Overview & Architecture

This post shows a pattern used in many professional automation setups: a controller VM with a public IP runs Ansible (or acts as a jump host), and private nodes live in a subnet that accepts SSH only from the controller subnet. Terraform provisions the resources and injects your SSH public key; Ansible uses key-based authentication and ProxyJump to reach private nodes.

Figure:
Internet → Controller (public) → Private nodes. Terraform provisions infra and injects SSH public key; Ansible uses ProxyJump.

Why passwordless SSH for Ansible?

Key-based authentication is non-interactive and more secure than passwords. It pairs perfectly with automation — Ansible can run tasks reliably without prompts. When private nodes are placed in a subnet that only accepts SSH from a controller, you get a secure, production-friendly pattern.

Benefit
Keeps your private key local (use ProxyJump) and reduces exposed attack surface.
Pro tip
Use passphrases and ssh-agent so you don't store plaintext private keys on remote VMs.

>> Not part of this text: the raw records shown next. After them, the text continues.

Fixpoint first_error (l : list (VertexFetchError + Z)) : option VertexFetchError :=
  match l with [] => None | inl e :: _ => Some e | inr _ :: l => first_error l end.
Definition check_advanced_offsets (f : CrossingFetch) (crossing : Z) (stream : Z -> option (Z * Z)) : option VertexFetchError :=
  first_error
    (set_bits 16 crossing ≫= λ index,
     match stream index with
     | None => []
     | Some (base, len) =>
         (λ '(_, advance), advanced_binding_offset base advance len) <$> filter (λ sa, sa.2 <> 0) (slots_of f index)
     end).

(** ** Drawing with it *)

(** A crossing stream's own offset and the length of what feeds it. *)
Definition crossing_source (v : VertexView) (stream : Z) : option (Z * Z) :=
  match v, feed v stream with
  | ViewUp _ size _, FeedInline _ => Some (0, size)
  | _, FeedBuffer r => Some (sr_offset r, sr_length r)
  | _, _ => None
  end.

(** [crossing_fetch]: the layouts the pipeline is built from, the fetch of the
    draw, and the fetch kept for the next one. *)
Definition crossing_fetch (kept : option CrossingFetch) (record : Z) (a : ResolvedAttrs) (v : VertexView)
    (layouts : list StreamLayout) (crossing : Z) : list StreamLayout * option CrossingFetch * option CrossingFetch :=
  let shifts := stream_shifts ((λ r, (sr_stream r, sr_offset r)) <$>
    filter (λ r, Z.testbit (r_used_streams a) (sr_stream r) = true) (bindings_of v)) in
  let '(f, r) := reuse_or_rebuild (default empty kept) record (r_attrs a) layouts shifts in
  match (match r with Some e => Some e | None => check_advanced_offsets f crossing (crossing_source v) end) with
  | None => (cf_layouts f, Some f, None)
  | Some _ =>
      (foldl (λ layouts stream, alter (λ l, mkLayout (r_extents a !!! Z.to_nat stream) (step l) (step_rate l)) (Z.to_nat stream) layouts)
         layouts (set_bits 16 crossing), None, Some f)
  end.

(** What a slot of the vertex stage binds: bytes at an address, a place in a
    buffer, or so many of the shared zeros. *)
Inductive SlotSource := InlineBytes (address size : Z) | BufferAt (buffer offset : Z) | Zeros (size : Z).

(** The bytes of [NULL_STREAM_ZEROS]. *)
Definition NULL_STREAM_ZEROS : Z := 4096.

(** Streams the declaration reads with nothing bound: so many zeros as the layout
    steps by, and no more than there are. *)
Definition null_slots (a : ResolvedAttrs) (v : VertexView) (layouts : list StreamLayout) : list (Z * SlotSource) :=
  omap (λ stream, match feed v stream with
                  | FeedNull => Some (stream, Zeros (stride (layouts !!! Z.to_nat stream) `min` NULL_STREAM_ZEROS))
                  | _ => None
                  end) (set_bits 16 (r_used_streams a)).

Terraform: what the provided main.tf does

It provisions:

  • Resource group
  • VNet and two subnets (controller + nodes)
  • Network Security Groups to limit SSH
  • Controller VM with public IP and admin_ssh_key
  • Node VMs without public IPs

Key snippet (controller VM)


resource "azurerm_linux_virtual_machine" "controller" {
  name                = "controller-vm"
  resource_group_name = azurerm_resource_group.rg.name
  location            = azurerm_resource_group.rg.location
  size                = "Standard_B1s"
  admin_username      = var.admin_username
  disable_password_authentication = true

  admin_ssh_key {
    username   = var.admin_username
    public_key = file(var.ssh_public_key_path)
  }
  ...
}
        

Variables & outputs

variables.tf


variable "admin_username" {
  type    = string
  default = "azureuser"
}

variable "ssh_public_key_path" {
  type    = string
  default = "~/.ssh/ansible_key.pub"
}
        

output.tf


output "controller_public_ip" {
  value = azurerm_public_ip.controller_ip.ip_address
}

output "nodes_private_ips" {
  value = azurerm_linux_virtual_machine.nodes[*].private_ip_address
}
        

Ansible inventory & playbooks

Inventory (ProxyJump)


[nodes]
node1 ansible_host=10.0.2.4
node2 ansible_host=10.0.2.5

[nodes:vars]
ansible_user=azureuser
ansible_ssh_private_key_file=~/.ssh/ansible_key
ansible_ssh_common_args='-o StrictHostKeyChecking=no -o UserKnownHostsFile=/dev/null -o ProxyCommand="ssh -W %h:%p -i ~/.ssh/ansible_key azureuser@"'
        

Optional play: push controller public key to nodes


---
- name: Ensure controller public key present on nodes
  hosts: nodes
  gather_facts: no
  become: yes
  tasks:
    - name: read controller public key (local or delegate)
      slurp:
        src: /home/azureuser/.ssh/ansible_controller.pub
      register: pubkey_raw
      delegate_to: localhost
      run_once: true

    - name: add controller public key to authorized_keys
      authorized_key:
        user: azureuser
        key: "{{ pubkey_raw.content | b64decode }}"
        state: present
        manage_dir: true
        comment: "controller-key"
        tags: ['ssh','infra']
        

Commands : run these

  1. Generate a keypair
    ssh-keygen -t ed25519 -f ~/.ssh/ansible_key -C "ansible@me"
  2. Terraform apply
    terraform init
    terraform plan -out=tfplan
    terraform apply tfplan
    # or: terraform apply -var="ssh_public_key_path=~/.ssh/ansible_key.pub"
  3. Test ProxyJump & Ansible ping
    ssh -i ~/.ssh/ansible_key -o ProxyCommand="ssh -W %h:%p -i ~/.ssh/ansible_key azureuser@" azureuser@10.0.2.4
    
    ansible -i inventory.ini nodes -m ping -u azureuser --private-key ~/.ssh/ansible_key

Troubleshooting & best practices

  • Permission denied: ensure private key permissions: chmod 600 ~/.ssh/ansible_key.
  • ProxyJump fails: confirm you can SSH to the controller first; then test the ProxyCommand manually.
  • Terraform problems: check quota, region, and image SKU availability for your selected VM size.
Security tip
Keep private keys on your laptop. If needed on a controller, use a passphrase and restrict access tightly.
Performance tip
Use agent forwarding or ssh config to speed up repeated connections in CI runs.